The major risks in chit funds lie within their strengths. Due to the culture of trust and reliability, there is no guaranteed way to secure one's savings beyond a promise. If one person in the group decides to collect their portion and disappear, there is no way to recover those lost funds.

"The government is pushing people to put money in the banking system because it's the safest way to keep your savings intact," said Professor PC Narayan of the Indian Institute of Management in Bangalore. "The key to [giving everybody access to financial services] is creating a savings environment. The key is to make sure they become bankable customers. That means creating a savings track so that you can borrow from the same institution."

Praveena Keerthi holds her son (Photo: Siri Bulusu)

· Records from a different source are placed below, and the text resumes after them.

Definition bl808_dma_request_can_read (s : BL808DMAState) (e : E) (req_id width_bytes : Z) : bool :=
  if BL808_DMA_REQUEST_LINES <=? req_id then false
  else match request s req_id with
       | Some ops => match can_read ops with Some f => f e width_bytes | None => false end
       | None => false
       end.

Definition bl808_dma_request_can_write (s : BL808DMAState) (e : E) (req_id width_bytes : Z) : bool :=
  if BL808_DMA_REQUEST_LINES <=? req_id then false
  else match request s req_id with
       | Some ops => match can_write ops with Some f => f e width_bytes | None => false end
       | None => false
       end.

(** Called only after the corresponding [can] test, so on a registered line. *)
Definition bl808_dma_request_read (s : BL808DMAState) (e : E) (req_id width_bytes : Z) : Z * E :=
  match request s req_id with Some ops => read ops e width_bytes | None => (0, e) end.

Definition bl808_dma_request_write (s : BL808DMAState) (e : E) (req_id value width_bytes : Z) : E :=
  match request s req_id with Some ops => write ops e value width_bytes | None => e end.

(** ** One step of a channel *)

(** The two [switch] statements of the item loop: the flows that read from
    memory, read from a request line, write to memory, write to a request line. *)
Definition flow_reads_mem (flow : Z) : bool :=
  (flow =? DMA_FLOW_M2M) || (flow =? DMA_FLOW_M2P) || (flow =? DMA_FLOW_M2P_PERI).
Definition flow_reads_peri (flow : Z) : bool :=
  (flow =? DMA_FLOW_P2M) || (flow =? DMA_FLOW_P2M_PERI) || (flow =? DMA_FLOW_P2P) ||
  (flow =? DMA_FLOW_P2P_DST) || (flow =? DMA_FLOW_P2P_SRC).
Definition flow_writes_mem (flow : Z) : bool :=
  (flow =? DMA_FLOW_M2M) || (flow =? DMA_FLOW_P2M) || (flow =? DMA_FLOW_P2M_PERI).
Definition flow_writes_peri (flow : Z) : bool :=
  (flow =? DMA_FLOW_M2P) || (flow =? DMA_FLOW_M2P_PERI) || (flow =? DMA_FLOW_P2P) ||
  (flow =? DMA_FLOW_P2P_DST) || (flow =? DMA_FLOW_P2P_SRC).

(** How a half of an item ends: it was moved, the requester was not ready
    ([goto out]), or the flow is not supported (error and [return true]). *)
Inductive half (A : Type) := Moved (a : A) | Stalled | Unsupported.
Arguments Moved {A} _. Arguments Stalled {A}. Arguments Unsupported {A}.

Definition fetch_item (s : BL808DMAState) (e : E) (chno flow src_req src_width : Z) : half (Z * E) :=
  if flow_reads_mem flow then
    Moved (bl808_dma_read_mem_value (src_addr (chan s chno)) src_width e)
  else if flow_reads_peri flow then
    if negb (bl808_dma_request_can_read s e src_req src_width) then Stalled
    else Moved (bl808_dma_request_read s e src_req src_width)
  else Unsupported.

Definition store_item (s : BL808DMAState) (e : E) (chno flow dst_req dst_width value : Z) : half E :=
  if flow_writes_mem flow then
    Moved (bl808_dma_write_mem_value (dst_addr (chan s chno)) value dst_width e)
  else if flow_writes_peri flow then
    if negb (bl808_dma_request_can_write s e dst_req dst_width) then Stalled
    else Moved (bl808_dma_request_write s e dst_req (u32 value) dst_width)
  else Unsupported.

(** The end of an iteration: addresses, count. *)
Definition advance (ch : BL808DMAChannel) (src_width dst_width remaining : Z) : BL808DMAChannel :=
  let ch := if tst (control ch) DMA_CTRL_SRC_INC
            then ch <| src_addr := u32 (src_addr ch + src_width) |> else ch in
  let ch := if tst (control ch) DMA_CTRL_DST_INC
            then ch <| dst_addr := u32 (dst_addr ch + dst_width) |> else ch in
  ch <| control := Z.lor (clr (control ch) DMA_CTRL_XFER_MASK) remaining |>.

(** The loop ends at the label [out], with the local variables [remaining] and
    [made_progress], or returns [true] from the function. *)
Inductive loop_exit :=
  | Out (s : BL808DMAState) (e : E) (remaining : Z) (made_progress : bool)
  | Return (s : BL808DMAState) (e : E).

Fixpoint item_loop (limit : nat) (s : BL808DMAState) (e : E)
    (chno flow src_width dst_width src_req dst_req remaining : Z) (made_progress : bool) : loop_exit :=
  match limit with
  | O => Out s e remaining made_progress
  | S limit =>
      if negb (0 <? remaining) then Out s e remaining made_progress
      else
        match fetch_item s e chno flow src_req src_width with
        | Stalled => Out s e remaining made_progress
        | Unsupported => Return (bl808_dma_error_channel s chno) e
        | Moved (value, e) =>
            match store_item s e chno flow dst_req dst_width value with
            | Stalled => Out s e remaining made_progress
            | Unsupported => Return (bl808_dma_error_channel s chno) e
            | Moved e =>
                let s := set_chan s chno (advance (chan s chno) src_width dst_width (remaining - 1)) in
                item_loop limit s e chno flow src_width dst_width src_req dst_req (remaining - 1) true
            end
        end
  end.

(** The tail of the function when nothing remains: the next descriptor, or the
    end of the transfer. *)
Definition next_or_complete (s : BL808DMAState) (e : E) (chno : Z) : BL808DMAState * E * bool :=
  match bl808_dma_load_lli (chan s chno) e with
  | Some (ch, e) => (set_chan s chno ch, e, true)
  | None => (bl808_dma_complete_channel s chno, e, true)
  end.

Definition bl808_dma_step_channel (s : BL808DMAState) (e : E) (chno : Z) : BL808DMAState * E * bool :=
  let ch := chan s chno in
  let flow := bl808_dma_flow (config ch) in
  let src_width := bl808_dma_width_bytes s (control ch) false in
  let dst_width := bl808_dma_width_bytes s (control ch) true in
  let src_req := bl808_dma_src_request (config ch) in
  let dst_req := bl808_dma_dst_request (config ch) in
  let remaining := Z.land (control ch) DMA_CTRL_XFER_MASK in
  let burst := Z.max (bl808_dma_burst_len (control ch) false) (bl808_dma_burst_len (control ch) true) in
  if negb (active ch) || negb (tst (config ch) DMA_CFG_ENABLE) || tst (config ch) DMA_CFG_HALT
  then (set_chan s chno (ch <| active := false |>), e, false)
  else if (src_width =? 0) || (dst_width =? 0) then (bl808_dma_error_channel s chno, e, true)
  else if ((4 <? src_width) || (4 <? dst_width)) && negb (flow =? DMA_FLOW_M2M)
  then (bl808_dma_error_channel s chno, e, true)
  else if remaining =? 0 then next_or_complete s e chno
  else
    let limit := Z.min remaining DMA_MAX_STEPS_PER_RUN in
    let limit := if negb (flow =? DMA_FLOW_M2M) then Z.min limit (Z.max 1 burst) else limit in
    match item_loop (Z.to_nat limit) s e chno flow src_width dst_width src_req dst_req remaining false with
    | Return s e => (s, e, true)
    | Out s e remaining made_progress =>
        if remaining =? 0 then next_or_complete s e chno
        else if negb made_progress &&
                ((flow =? DMA_FLOW_M2P) || (flow =? DMA_FLOW_M2P_PERI)) &&
                negb (if request s dst_req then true else false)
        then (bl808_dma_error_channel s chno, e, true)
        else if negb made_progress && flow_reads_peri flow &&
                negb (if request s src_req then true else false)
        then (bl808_dma_error_channel s chno, e, true)
        else (s, e, made_progress)
    end.

(** ** The bottom half and the poll timer *)

Definition step_channels (s : BL808DMAState) (e : E) (ns : list Z) : BL808DMAState * E * bool :=
  foldl (λ '(s, e, progress) i,
           let '(s, e, p) := bl808_dma_step_channel s e i in (s, e, progress || p)) (s, e, false) ns.

Definition bl808_dma_run_bh (s : BL808DMAState) (e : E) (now : Z) : BL808DMAState * E :=
  let s := s <| run_scheduled := false |> in
  if negb (bl808_dma_can_run s) then (bl808_dma_update_irq s, e)
  else
    let '(s, e, progress) := step_channels s e (chnos s) in
    let s := bl808_dma_update_irq s in
    if negb (bl808_dma_has_active_channels s) then (s, e)
    else if progress then (bl808_dma_schedule s, e)
    else (bl808_dma_reschedule_poll s now, e).

Definition bl808_dma_poll_timer_cb (s : BL808DMAState) : BL808DMAState :=
  if negb (run_scheduled s) then bl808_dma_schedule s else s.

Praveena Keerthi and her two-year-old son, Siddanth

Narayan says India's formal banking sector is in the best position to create a savings and credit environment which will benefit people on all levels on income. Financing tools such as chit funds, however, are too volatile to be fully scalable, he added.

Still, he doesn't see them disappearing any time soon.

"We're not for a moment saying once people have bank accounts all other channels will be irrelevant," he said. "They will continue to exist, which is good for the country because we need multiple credit delivery channels."

Better than banking?

For Praveena, the chit fund was the tool to becoming a small business owner.

"It helped me when I needed it the most. [Chits] are one thing that has made it easy for me to transform dream into reality. If I had to depend on my savings, it would take three to four years. Chits are like a catalyst to make it happen fast."

Now that their business is established, Praveena and her cousin have begun making plans to expand.

"It's good to have something of my own," she said. "Obviously the money isn't as much as I used to make, but never mind that - it's mine. It pushes me to become more than just a mom changing diapers all day. I do that too, but apart from that I'm something more, and that matters."